Comme pour tout sportif de haut niveau, les journées se suivent et se ressemblent pour Christopher Maduro Morais à l’approche d’une compétition. Le lever se fait généralement entre 10 et 11 heures du matin. Le temps d’avaler un petit-déjeuner, il va ensuite faire un peu de sport, « du cardio, un peu de muscu ou du foot », puis déjeune « à 13 heures, 13h30 maximum ». C’est seulement après que l’entraînement, le vrai, commence, vers 14 heures. À 19 heures, il est à nouveau temps de casser la croûte, mais surtout de « m’aérer l’esprit, passer du temps avec ma famille, travailler un peu ». Puis, le soir, retour sur le terrain, mais jamais au-delà de 2 heures du matin. « Pas plus tard, parce que j’ai conscience que je dois avoir une bonne hygiène de vie. »
Le meilleur joueur d’Arsenal cette saison Si Christopher peut rester aussi tard sur le terrain, c’est que le sien est virtuel. Sous le pseudonyme « Christopher_M_M » , le Franco-Portugais arpente la scène compétitive de Pro Evolution Soccer (PES) depuis 2007, et est même devenu pro il y a deux ans en signant un premier contrat avec la section e-sport de Boavista. À 30 ans, celui qui porte aujourd’hui les couleurs d’Arsenal est désormais accompagné par un coach qui l’aide mentalement et physiquement. Mais il ne l’a pas attendu pour faire attention à son hygiène de vie car, il le sait d’expérience, c’est primordial pour rester au plus haut niveau. Même quand on pratique son sport le cul vissé sur une chaise. « C’est une discipline méconnue qui traîne beaucoup de préjugés, mais il y a beaucoup de similarités entre la pratique du sport et de l’e-sport, clame-t-il. Moi, j’ai été sportif toute ma vie, je continue à l’être, mais après une compétition d’e-sport, je suis plus fatigué qu’après un tournoi de foot. La concentration est telle que ça a un grand impact sur le physique. »
Chips, acné et handball
Un impact que l’industrie de l’e-sport est progressivement en train d’intégrer dans son logiciel. Pour les équipes qui prétendent au plus haut niveau, difficile ces jours-ci d’échapper à la constitution d’un staff comportant préparateur physique, nutritionniste, coach mental ou directeur sportif pour épauler leurs poulains. « Aujourd’hui, la préparation physique « générale » est systématique pour l’élite des équipes d’e-sport, déroule Nicolas Besombes, sociologue et vice-président de France Esports. Déjà, pour allonger les carrières des joueurs, mais aussi pour des questions de marketing et de communication. Entre montrer un gamer en surpoids ou un gamer taillé comme un athlète et qui mange vegan, ce n’est pas la même image que tu renvoies. »

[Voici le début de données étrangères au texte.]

Definition marker_spaced : str :=
  lit "{/* Weekly Habits Section - Redesigned as Cards */ }".

Definition marker_tight : str :=
  lit "{/* Weekly Habits Section - Redesigned as Cards */}".

Definition fallback_text : str := lit "weeklyHabits.length > 0".

(** Lines 10-17: the first line that holds either spelling of the marker;
    [cutoff_index] stays [-1] when the loop ends without a [break]. *)
Fixpoint search_marker (lines : list str) (i : Z) : Z :=
  match lines with
  | [] => -1
  | line :: rest =>
      if Py.isin marker_spaced line then i
      else if Py.isin marker_tight line then i
      else search_marker rest (i + 1)
  end.

(** Lines 22-25: the fallback, one line above the first match below
    line 1200. *)
Fixpoint search_fallback (lines : list str) (i : Z) : Z :=
  match lines with
  | [] => -1
  | line :: rest =>
      if Py.isin fallback_text line && (1200 <? i) then i - 1
      else search_fallback rest (i + 1)
  end.

(** Lines 9-29: the cut-off line, or [exit(1)]. *)
Definition find_cutoff (lines : list str) : script Z :=
  let cutoff_index := search_marker lines 0 in
  if cutoff_index =? -1 then
    print (lit "Could not find cutoff point") ;;;
    let cutoff_index := search_fallback lines 0 in
    if cutoff_index =? -1 then
      print (lit "Really could not find cutoff") ;;;
      exit 1
    else ret cutoff_index
  else ret cutoff_index.

Definition q : string := String dq EmptyString.

Definition new_bottom : str := text [
  "";
  "                    {weeklyHabits.length > 0 && (";
  ("                        <div className=" ++ q ++ "flex flex-col border-t border-white/5 mt-8 pt-8" ++ q ++ ">");
  ("                             <div className=" ++ q ++ "px-6 mb-6" ++ q ++ ">");
  ("                                <h3 className=" ++ q ++ "text-lg font-medium text-emerald-400 flex items-center gap-2" ++ q ++ ">");
  "                                    <span>Weekly Progress</span>";
  ("                                    <span className=" ++ q ++ "text-xs text-neutral-500 font-normal px-2 py-0.5 rounded-full bg-neutral-800 border border-white/5" ++ q ++ ">Resets Monday</span>");
  "                                </h3>";
  "                            </div>";
  "                            ";
  ("                            <div className=" ++ q ++ "grid grid-cols-1 md:grid-cols-2 lg:grid-cols-3 gap-4 px-6" ++ q ++ ">");
  "                                {weeklyHabits.map(habit => (";
  "                                    <WeeklyHabitCard";
  "                                        key={habit.id}";
  "                                        habit={habit}";
  "                                        logs={logs}";
  "                                        goals={progressData?.goalsWithProgress.map(g => g.goal)}";
  "                                        potentialEvidence={potentialEvidence?.some(e => e.habitId === habit.id)}";
  "                                        onToggle={(h) => handleToggle(h.id, format(new Date(), 'yyyy-MM-dd'))}";
  "                                        onLogValue={(e, h, val) => {";
  "                                            // Open popover for quantity inputs";
  "                                            handleOpenPopover(e, h, format(new Date(), 'yyyy-MM-dd'), val);";
  "                                        }}";
  "                                        onEdit={(h) => onEditHabit(h)}";
  "                                        onViewHistory={(h) => setHistoryModalHabitId(h.id)}";
  "                                    />";
  "                                ))}";
  "                            </div>";
  "                        </div>";
  "                    )}";
  "                </div>";
  "            </DndContext>";
  "";
  "            {/* Modals */}";
  "            <NumericInputPopover";
  "                isOpen={popoverState.isOpen}";
  "                onClose={() => setPopoverState(prev => ({ ...prev, isOpen: false }))}";
  "                onSubmit={async (val) => {";
  "                    try {";
  "                        const { habitId, date } = popoverState;";
  "                        // Use type assertion to access potential extra fields";
  "                        const state = popoverState as any;";
  "                        if (state.bundleOptionId) {";
  "                            await upsertHabitEntry(habitId, date, {";
  "                                value: val,";
  "                                bundleOptionId: state.bundleOptionId";
  "                            });";
  "                        } else {";
  "                            await upsertHabitEntry(habitId, date, { value: val });";
  "                        }";
  "                        refreshProgress();";
  "                        setPopoverState(prev => ({ ...prev, isOpen: false }));";
  "                    } catch (error) {";
  "                        console.error('Failed to update log:', error);";
  "                        setPopoverState(prev => ({ ...prev, isOpen: false }));";
  "                    }";
  "                }}";
  "                initialValue={popoverState.initialValue}";
  "                unit={popoverState.unit}";
  "                position={popoverState.position}";
  "            />";
  "";
  "            {historyModalHabitId && (";
  "                <HabitHistoryModal";
  "                    habitId={historyModalHabitId}";
  "                    onClose={() => setHistoryModalHabitId(null)}";
  "                />";
  "            )}";
  "";
  "            {/* Habit Choice Log Modal */}";
  "            {choiceLogState && (";
  "                <HabitLogModal";
  "                    isOpen={!!choiceLogState}";
  "                    onClose={() => setChoiceLogState(null)}";
  "                    habit={choiceLogState.habit}";
  "                    date={choiceLogState.date}";
  "                    existingEntry={logs[`${choiceLogState.habit.id}-${choiceLogState.date}`] ? {";
  "                        bundleOptionId: logs[`${choiceLogState.habit.id}-${choiceLogState.date}`].bundleOptionId,";
  "                        value: logs[`${choiceLogState.habit.id}-${choiceLogState.date}`].value";
  "                    } : undefined}";
  "                    onSave={handleChoiceSave}";
  "                />";
  "            )}";
  "        </div>";
  "    );";
  "};";
  "";
  "export default TrackerGrid;"
]%string.

(** [str(n)] for a length. *)
Definition decimal (n : nat) : str :=
  lit (NilEmpty.string_of_uint (Nat.to_uint n)).

(** The whole script. *)
Definition main : script unit :=
  content <- read_file ;;
  let lines := Py.readlines content in
  cutoff_index <- find_cutoff lines ;;
  let content_top := Py.slice_to lines (cutoff_index + 1) in
  let final_content := Py.join content_top ++ new_bottom in
  write_file final_content ;;;
  print (lit "Successfully rewrote TrackerGrid.tsx, new length "
         ++ decimal (length final_content) ++ lit " bytes").

End FixTrackerGrid.

(** * Notions used to state the properties *)

(** ** The line-scan machine as a table (section 4.3 of the specification)

    Two states; a line is either copied to the output or not. *)

Inductive scan_state : Type := Copying | Skipping.

Definition state_of_skip (skip : bool) : scan_state :=
  if skip then Skipping else Copying.

Definition is_skipping (st : scan_state) : bool :=
  match st with Skipping => true | Copying => false end.

(** The table as the specification words it, for a start and an end
    predicate on lines: the columns are "copy this line?" and the next
    state. *)
Definition spec_table (startPredicate endPredicate : str -> bool)
    (st : scan_state) (line : str) : bool * scan_state :=
  match st with
  | Copying =>
      if startPredicate line then (false, Skipping) else (true, Copying)
  | Skipping =>
      if endPredicate line then (false, Copying) else (false, Skipping)
  end.

(** A run of a table over the lines, from the state [st]: the lines copied
    and the final state. *)
Fixpoint table_run (table : scan_state -> str -> bool * scan_state)
    (st : scan_state) (lines : list str) : list str * scan_state :=
  match lines with
  | [] => ([], st)
  | line :: rest =>
      let '(copy, st') := table st line in
      let '(out, final) := table_run table st' rest in
      (if copy then line :: out else out, final)
  end.

Module ScanPredicates.
Import CleanTrackerGrid.

(** The conditions the loop of [clean_tracker_grid.py] tests on a line. *)
Definition has_start (line : str) : bool := Py.isin start_marker line.
Definition has_end (line : str) : bool := Py.isin end_marker line.
Definition has_log (line : str) : bool := Py.isin log_marker line.
Definition is_close (line : str) : bool :=
  str_eqb (Py.strip line) (lit "};").

(** Read as the specification's two predicates: a line opens a skip when it
    holds either start text, and ends one when it holds the end comment or
    is a lone closing brace. *)
Definition startPredicate (line : str) : bool := has_start line || has_log line.
Definition endPredicate (line : str) : bool := has_end line || is_close line.

(** The table the loop follows.  It differs from [spec_table] in the two
    middle rows of [Skipping]: a start of the second kind keeps the skip
    going even on a line that holds the end comment, and the line with the
    end comment is copied, not consumed. *)
Definition opens (line : str) : bool :=
  has_log line || has_start line && negb (has_end line).

Definition loop_table (st : scan_state) (line : str) : bool * scan_state :=
  match st with
  | Copying => if opens line then (false, Skipping) else (true, Copying)
  | Skipping =>
      if has_log line then (false, Skipping)
      else if has_end line then (true, Copying)
      else if is_close line then (false, Copying)
      else (false, Skipping)
  end.

End ScanPredicates.

(** The test of the first loop of [fix_tracker_grid.py] on a line. *)
Definition has_marker (line : str) : bool :=
  Py.isin FixTrackerGrid.marker_spaced line
  || Py.isin FixTrackerGrid.marker_tight line.

(** ** Blank-line runs

    For a run [w] of white space: how many newlines it holds, and the
    length of its part up to and including the last of them. *)

Definition newlines (w : str) : nat := count_occ ascii_dec w nl.

Fixpoint upto_last_nl (w : str) : option nat :=
  match w with
  | [] => None
  | c :: w' =>
      match upto_last_nl w' with
      | Some n => Some (S n)
      | None => if Ascii.eqb c nl then Some 1%nat else None
      end
  end.

(** The tails of the pattern [\n\s*\n\s*\n], each the continuation of
    the item before it. *)
Definition tail_nl : str -> option nat :=
  Re.match_here [(Re.Chr nl, Re.One)].

Definition tail_space_nl : str -> option nat :=
  Re.match_here [(Re.Space, Re.Star); (Re.Chr nl, Re.One)].

Definition tail_nl_space_nl : str -> option nat :=
  Re.match_here [(Re.Chr nl, Re.One); (Re.Space, Re.Star); (Re.Chr nl, Re.One)].

(** What stands in [w] after its last newline: the indentation of the line
    that follows a run of blank lines. *)
Definition after_last_nl (w : str) : str :=
  match upto_last_nl w with
  | Some n => skipn n w
  | None => w
  end.

(** [b] is empty or starts with a character that is not white space. *)
Definition text_start (b : str) : Prop :=
  match b with
  | [] => True
  | c :: _ => Py.isspace c = false
  end.

(** ** Sample inputs *)

Module Samples.

(** The first example of the specification (section 8). *)
Definition example1 : str := text ["A"; "START"; "foo"; "bar"; "END"; "B"]%string.

(** A buffer for [clean_habit_modal.py] in which the start marker stands
    twice, before a single end marker. *)
Definition two_starts : str :=
  CleanHabitModal.start_marker ++ lit "x" ++
  CleanHabitModal.start_marker ++ lit "y" ++
  CleanHabitModal.end_marker ++ lit "z".

(** A buffer in which the end marker stands before the start marker. *)
Definition end_before_start : str :=
  CleanHabitModal.end_marker ++ lit "x" ++ CleanHabitModal.start_marker.



(** The third example of the specification (section 8), and a buffer with
    two blank lines where that one has three. *)
Definition example3 : str := text ["a"; ""; ""; ""; "b"]%string.

Definition two_blank_lines : str := text ["a"; ""; ""; "b"]%string.

(** A file without any marker. *)
Definition no_marker : str := text ["a"; "b"]%string.

(** A [TrackerGrid.tsx] with the block to cut. *)
Definition grid_block : str :=
  text ["a"; "const WeeklyHabitRowContent = ({ x }) => {"; "  ;"; "};"; "";
        "// SortableWeeklyHabitRow removed/commented out"; "z"]%string.

(** The same with the end comment above the start. *)
Definition grid_reversed : str :=
  text ["// SortableWeeklyHabitRow removed/commented out";
        "const WeeklyHabitRowContent = ({"]%string.

(** A file for [fix_tracker_grid.py] with the marker line. *)
Definition grid_marker : str :=
  text ["a"; "{/* Weekly Habits Section - Redesigned as Cards */}"; "old"]%string.

(** A buffer for the scan with a start that is never closed, and its
    lines. *)
Definition unterminated_text : str :=
  text ["x"; "const handleOpenChoiceLog = () => {"; "y"; "z"]%string.

Definition unterminated : list str := Py.split_nl unterminated_text.

(** Lines for [fix_tracker_grid.py] with the marker in two of them. *)
Definition two_marker_lines : list str :=
  map lit ["a";
           "{/* Weekly Habits Section - Redesigned as Cards */}";
           "{/* Weekly Habits Section - Redesigned as Cards */ }"]%string.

Une révolution ultrarécente quasiment impensable il y a quelques années, accélérée par la professionnalisation du milieu et l’arrivée massive de sponsors. « Le joueur de jeux vidéo du début des années 2000, c’était vraiment le joueur à l’ancienne, le bouffeur de chips seul dans sa chambre avec de l’embonpoint, de l’acné, pas très ouvert socialement, raconte Pierre Ratier, alias « Mewt » , ancien joueur reconverti en agent d’e-sportifs. Les choses ont beaucoup changé. » Nicolas Besombes date l’électrochoc de 2017, et l’arrivée en trombe du monde du sport dans celui de l’e-sport. Alors que les compétitions attirent de plus en plus d’adeptes et brassent de plus en plus d’oseille, l’équipe danoise Astralis, qui enchaîne les désillusions lors de tournois sur Counter-Strike, fait le pari de monter un staff technique issu du monde du sport. En faisant notamment appel à l’ancien handballeur Kasper Hvidt. « Il a juste instauré des règles basiques sur le sommeil, l’activité physique, la cohésion d’équipe, la vie personnelle, le team building, mais ça a été une vraie révolution dans l’e-sport », détaille Besombes. Résultat ? « Astralis a roulé sur la scène Counter-Strike pendant près d’un an et demi. »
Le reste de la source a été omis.